Segundo a vereadora Fernanda Melchionna (PSOL), a tarifa de ônibus sempre aumenta acima da inflação. Ela ressalta ainda que, segundo o argumento da prefeitura, o preço subiu 15% em 2016 e 8% em março de 2017. Com este acréscimo, deveria haver um crescimento no número de linhas e a instalação de ar condicionado nas frotas, conforme previsto na licitação de 2015. Para Melchionna, alguns dos problemas são o preço do óleo diesel apresentado pelas empresas, que é acima do valor de mercado, e a forma como é feita a rodagem.

Outro problema apresentado por ela são os combustíveis e outros insumos, que têm um impacto de 22% no valor da tarifa. “A solução seria uma auditoria visando os interesses do povo, não das empresas. Ampliar a participação da Carris, que é um transporte público. Prezar pelos itens de qualidade e ter um transporte menos poluente, que melhore a mobilidade urbana”, coloca.

Segundo o economista e pós graduado em finanças e controladoria Everton Lopes, a crise econômica é um fator de impacto para a diminuição de usuários do transporte público. Ele explica que “o desemprego é uma grande influência, visto que existem 203 mil desempregados na Região Metropolitana de Porto Alegre. Se estes perderam seu emprego, eles deixam de utilizar o ônibus”.

Melhorias no serviço

Para os ônibus ampliarem o número de usuários, a ATP afirma que as empresas operadoras do transporte público vêm investindo nas suas frotas e há o desejo de qualificar cada vez mais o serviço, adquirindo novas tecnologias e recursos. Contudo, o que impede as empresas de realizar os investimentos é o suposto quadro de insuficiência financeira, que as torna muito dependentes de decisões políticas.
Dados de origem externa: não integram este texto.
(** X4. In a reachable state every key is a string of 6 characters of the
    alphabet, so the redirect and the stats of any other string (too
    short, too long, or with a character outside the alphabet) raise the
    404 exception. *)
Theorem ill_shaped_not_found w code :
  reachable w -> ~ code_shaped code ->
  redirect_to_long_url code w = Raised NotFound w /\
  get_url_stats code w = Raised NotFound w.
Proof.
  intros Hreach Hshape.
  assert (Hc : PyDict.contains code (fake_db w) = false).
  { apply contains_false_In. intros Hin.
    pose proof (reachable_codes_shaped _ Hreach) as Hall.
    rewrite Forall_forall in Hall. exact (Hshape (Hall _ Hin)). }
  unfold redirect_to_long_url, get_url_stats. now rewrite Hc.
Qed.

(** X5. When [shorten_url] answers for a long URL that no record has, the
    loop of the generator stopped at some turn [i] below the fuel: the
    registry is the old one with exactly one record appended behind all
    others, so the listing is the old listing followed by that record.
    The record carries the next id of the uuid source, the submitted long
    URL, the answered code and short URL and a zero counter.  The call took
    [6 * (i + 1)] draws from [random.choice] and one from [uuid.uuid4]. *)
Theorem shorten_url_appends fuel url_create request w resp w1 :
  find_long_url (URLCreate.long_url url_create) (fake_db w) = None ->
  shorten_url fuel url_create request w = Returned resp w1 ->
  exists i,
    i < fuel /\ first_free 6 (rand_pos w) (fake_db w) i /\
    URLShortened.short_code resp = candidate 6 (rand_pos w) i /\
    let info := URLInfo.mk (uuid_draw E (uuid_pos w))
                           (URLCreate.long_url url_create)
                           (URLShortened.short_code resp)
                           (URLShortened.short_url resp) 0 in
    fake_db w1 = fake_db w ++ [(URLShortened.short_code resp, info)] /\
    get_all_urls w1 = Returned (PyDict.values (fake_db w) ++ [info]) w1 /\
    rand_pos w1 = rand_pos w + 6 * S i /\
    uuid_pos w1 = S (uuid_pos w).
Proof.
  intros Hfind H. rewrite (shorten_url_create _ _ _ _ Hfind) in H.
  destruct (generate_short_code fuel 6 w) as [code w0|e w0|] eqn:Hg;
    [| discriminate | discriminate].
  apply generate_returned in Hg as (i & Hi & Hff & -> & ->).
  injection H as <- <-. exists i.
  cbn [URLShortened.short_code URLShortened.short_url fake_db rand_pos uuid_pos
       after_turns].
  rewrite (set_fresh _ _ _ (proj1 Hff)).
  split; [exact Hi|]. split; [exact Hff|]. split; [reflexivity|].
  split; [reflexivity|].
  split; [| split; [change (Z.to_nat 6) with 6; lia | reflexivity]].
  unfold get_all_urls, PyDict.values. cbn [fake_db]. now rewrite map_app.
Qed.

Lemma NoDup_map_injective {A B} (f : A -> B) (l : list A) :
  (forall x y, f x = f y -> x = y) -> NoDup l -> NoDup (map f l).
Proof.
  intros Hinj. induction 1 as [|x l Hnotin _ IH]; simpl; constructor; [|exact IH].
  intros Hin. apply in_map_iff in Hin as (y & Hy & Hin).
  apply Hinj in Hy. now subst.
Qed.

(** X6. In a reachable state the ids of the records are, in storage order,
    the first values the uuid source handed out, one per record; so the
    ids are pairwise different as soon as the source never repeats a
    value. *)
Theorem record_ids w :
  reachable w ->
  stored_ids (fake_db w) = map (uuid_draw E) (seq 0 (uuid_pos w)) /\
  uuid_pos w = length (fake_db w) /\
  ((forall i j, uuid_draw E i = uuid_draw E j -> i = j) ->
   NoDup (stored_ids (fake_db w))).
Proof.
  intros Hreach.
  assert (Hids : stored_ids (fake_db w) = map (uuid_draw E) (seq 0 (uuid_pos w))).
  { revert w Hreach. apply reachable_preserves; [reflexivity|].
    intros fuel c w r w' HP Hstep.
    destruct (handle_world _ _ _ _ _ Hstep)
      as [-> | [(code & info & _ & _ & ->) | (uc & rq & i & _ & _ & _ & _ & ->)]].
    - exact HP.
    - cbn [fake_db uuid_pos]. unfold stored_ids in *.
      rewrite values_modify_map; [exact HP | now intros []].
    - cbn [fake_db uuid_pos]. unfold stored_ids, PyDict.values in *.
      rewrite !map_app, seq_S, map_app, HP. reflexivity. }
  split; [exact Hids|]. split.
  - apply (f_equal (@length string)) in Hids.
    unfold stored_ids, PyDict.values in Hids.
    rewrite !length_map, length_seq in Hids. now symmetry.
  - intros Hinj. rewrite Hids. apply NoDup_map_injective; [exact Hinj|].
    apply seq_NoDup.
Qed.

Lemma candidate_chars length p i :
  String.length (candidate length p i) = Z.to_nat length /\
  Forall (fun a => In a characters) (list_ascii_of_string (candidate length p i)).
Proof.
  unfold candidate. split.
  - now rewrite join_length, drawn_length.
  - unfold PyString.join. rewrite list_ascii_of_string_of_list_ascii. apply drawn_In.
Qed.

(** X7. Whatever [length] it is called with, a code returned by
    [generate_short_code] has [max(length, 0)] characters, all from the
    alphabet, and is not a key of the registry; the registry and the uuid
    source are untouched, and [length] draws of [random.choice] were taken
    for each turn of the loop. *)
Theorem generate_short_code_any_length fuel length w code w' :
  generate_short_code fuel length w = Returned code w' ->
  String.length code = Z.to_nat length /\
  Forall (fun a => In a characters) (list_ascii_of_string code) /\
  ~ In code (PyDict.keys (fake_db w')) /\
  fake_db w' = fake_db w /\
  uuid_pos w' = uuid_pos w /\
  exists i, i < fuel /\ rand_pos w' = rand_pos w + S i * Z.to_nat length.
Proof.
  intros H. apply generate_returned in H as (i & Hi & Hff & -> & ->).
  destruct (candidate_chars length (rand_pos w) i) as [Hlen Hall].
  split; [exact Hlen|]. split; [exact Hall|].
  split; [apply contains_false_In, Hff|].
  split; [reflexivity|]. split; [reflexivity|].
  exists i. split; [exact Hi | reflexivity].
Qed.

(** X8. Called with a [length] of zero or less the generator draws nothing:
    its only candidate is the empty string.  It returns the empty string
    at its first turn, with the state untouched, when the empty string is
    not a key; when it is a key the loop never ends. *)
Theorem generate_short_code_nonpositive fuel length w :
  (length <= 0)%Z ->
  (PyDict.contains "" (fake_db w) = false ->
   generate_short_code (S fuel) length w = Returned "" w) /\
  (PyDict.contains "" (fake_db w) = true ->
   generate_short_code fuel length w = OutOfFuel).
Proof.
  intros Hlen.
  assert (Hn : Z.to_nat length = 0) by lia.
  assert (Hcand : forall p i, candidate length p i = "").
  { intros p i. unfold candidate. now rewrite Hn. }
  split; intros Hc.
  - rewrite generate_step, Hcand, Hc. cbn [negb].
    unfold after_turns. rewrite Hn, Nat.mul_0_r, Nat.add_0_r. now destruct w.
  - apply generate_all_taken. intros j _. now rewrite Hcand.
Qed.

Lemma last_char_cons a s :
  s <> EmptyString -> last_char (String a s) = last_char s.
Proof.
  destruct s as [|b s]; [congruence|]. intros _.
  cbn [last_char]. destruct (last_char s); reflexivity.
Qed.

(** What [rstrip] removes is a run of the character, and what it leaves
    does not end with it. *)
Lemma rstrip_spec c s :
  (exists n, s = (PyString.rstrip c s ++ run_of c n)%string) /\
  last_char (PyString.rstrip c s) <> Some c.
Proof.
  induction s as [|a s [(n & Hs) Hlast]]; simpl.
  - split; [now exists 0 | discriminate].
  - destruct (PyString.rstrip c s) as [|b t] eqn:Hr.
    + destruct (Ascii.eqb_spec a c) as [->|Hne].
      * split; [|discriminate]. exists (S n). simpl in Hs. now rewrite Hs at 1.
      * split; [exists n; simpl in *; now f_equal|].
        simpl. congruence.
    + split; [exists n; simpl in *; now f_equal|].
      rewrite last_char_cons by discriminate. exact Hlast.
Qed.

(** X9. Every answer of [shorten_url], for a new or a registered long URL,
    echoes the submitted long URL, and its short URL is the base URL of
    the request it answers, without the slashes that base URL ends with,
    followed by one slash and the short code.  When the call creates the
    record, that short URL is the one stored in it. *)
Theorem shorten_url_short_url fuel url_create request w resp w1 :
  shorten_url fuel url_create request w = Returned resp w1 ->
  URLShortened.long_url resp = URLCreate.long_url url_create /\
  (exists base n,
      Request.base_url request = (base ++ run_of "/" n)%string /\
      last_char base <> Some "/"%char /\
      URLShortened.short_url resp =
      (base ++ "/" ++ URLShortened.short_code resp)%string) /\
  (find_long_url (URLCreate.long_url url_create) (fake_db w) = None ->
   exists info,
     PyDict.get (URLShortened.short_code resp) (fake_db w1) = Some info /\
     URLInfo.short_url info = URLShortened.short_url resp).
Proof.
  intros H.
  assert (Hresp : resp = URLShortened.mk (URLCreate.long_url url_create)
                           (URLShortened.short_code resp)
                           (full_short_url request (URLShortened.short_code resp))).
  { destruct (find_long_url (URLCreate.long_url url_create) (fake_db w))
      as [code|] eqn:Hf.
    - rewrite (shorten_url_retrieve _ _ _ _ _ Hf) in H. now injection H as <- _.
    - rewrite (shorten_url_create _ _ _ _ Hf) in H.
      destruct (generate_short_code fuel 6 w); try discriminate.
      now injection H as <- _. }
  split; [now rewrite Hresp|]. split.
  - destruct (rstrip_spec "/" (Request.base_url request)) as [(n & Hbase) Hlast].
    exists (PyString.rstrip "/" (Request.base_url request)), n.
    split; [exact Hbase|]. split; [exact Hlast|]. now rewrite Hresp at 1.
  - intros Hfind.
    destruct (shorten_url_appends _ _ _ _ _ _ Hfind H) as (i & _ & Hff & _ & Hdb & _).
    eexists. rewrite Hdb, get_app.
    rewrite (proj2 (get_None_contains _ _)).
    + simpl. rewrite String.eqb_refl. split; reflexivity.
    + destruct Hff as [Hfree _].
      destruct (shorten_url_fresh _ _ _ _ _ _ Hfind H) as [Hc _]. exact Hc.
Qed.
A ATP ressalta que, no momento, existem muitas dificuldades, como pagar itens básicos, combustível e salários.

Apesar desse cenário, Tomelero lembra que a EPTC está buscando alternativas para melhorar o serviço para os usuários, como disponibilizar aplicativo informativo além de poder comprar créditos pela internet.

Novas tecnologias

Em 2017, a Prefeitura de Porto Alegre regulamentou os aplicativos individuais de transporte. Com isso, os ônibus perderam  passageiros. “A insegurança presente na atualidade fez com que as pessoas procurassem os aplicativos de transporte, que são mais acessíveis que o táxi e se tornam um concorrente para o transporte coletivo”, afirma Tomelero.

Segundo a Polícia Civil, ocorrem em média quatro assaltos a ônibus por dia em Porto Alegre. De acordo com a ATP e a EPTC, existem projetos a serem desenvolvidos em conjunto com a prefeitura que visam minimizar os problemas de segurança. Entre eles está a instalação de câmeras de vigilância, que ajudam na identificação dos criminosos, até o final de 2017, além de GPS, para que o passageiro usuário saiba quanto tempo o ônibus vai demorar para chegar na parada.

Conforme Tomelero, a EPTC trabalha em conjunto com a Polícia Civil e a Brigada Militar para ações cooperadas de segurança pública que busquem reduzir os assaltos. Ele ressalta que faz alguns anos que foi criada uma delegacia exclusiva para crimes em transporte coletivo.

A tecnologia favoreceu que diferentes nichos, entre eles os estudantes, deixassem de utilizar o transporte público. Em um grupo do Facebook, estudantes da Universidade Federal do Rio Grande do Sul (UFRGS), por exemplo, procuram outras pessoas que queiram dividir carona, aplicativos de transporte e transporte sustentável para voltarem dos Campi à noite.

A estudante de Direito Aline Pazzini é usuária do grupo e afirma que “dividindo os custos em aplicativos de transporte, é mais seguro e economiza tempo”. Outra participante do grupo, Larissa Badaraco, estudante de Engenharia de Produção, não consegue utilizar o serviço de carona compartilhada. Ela diz que, se pegar o ônibus da Escola de Engenharia, no centro de Porto Alegre, onde estuda, até a sua casa, leva em média 25 minutos. Já se utilizar um aplicativo de transporte leva oito, e afirma: “chego em casa mais segura e com uma qualidade de serviço melhor”.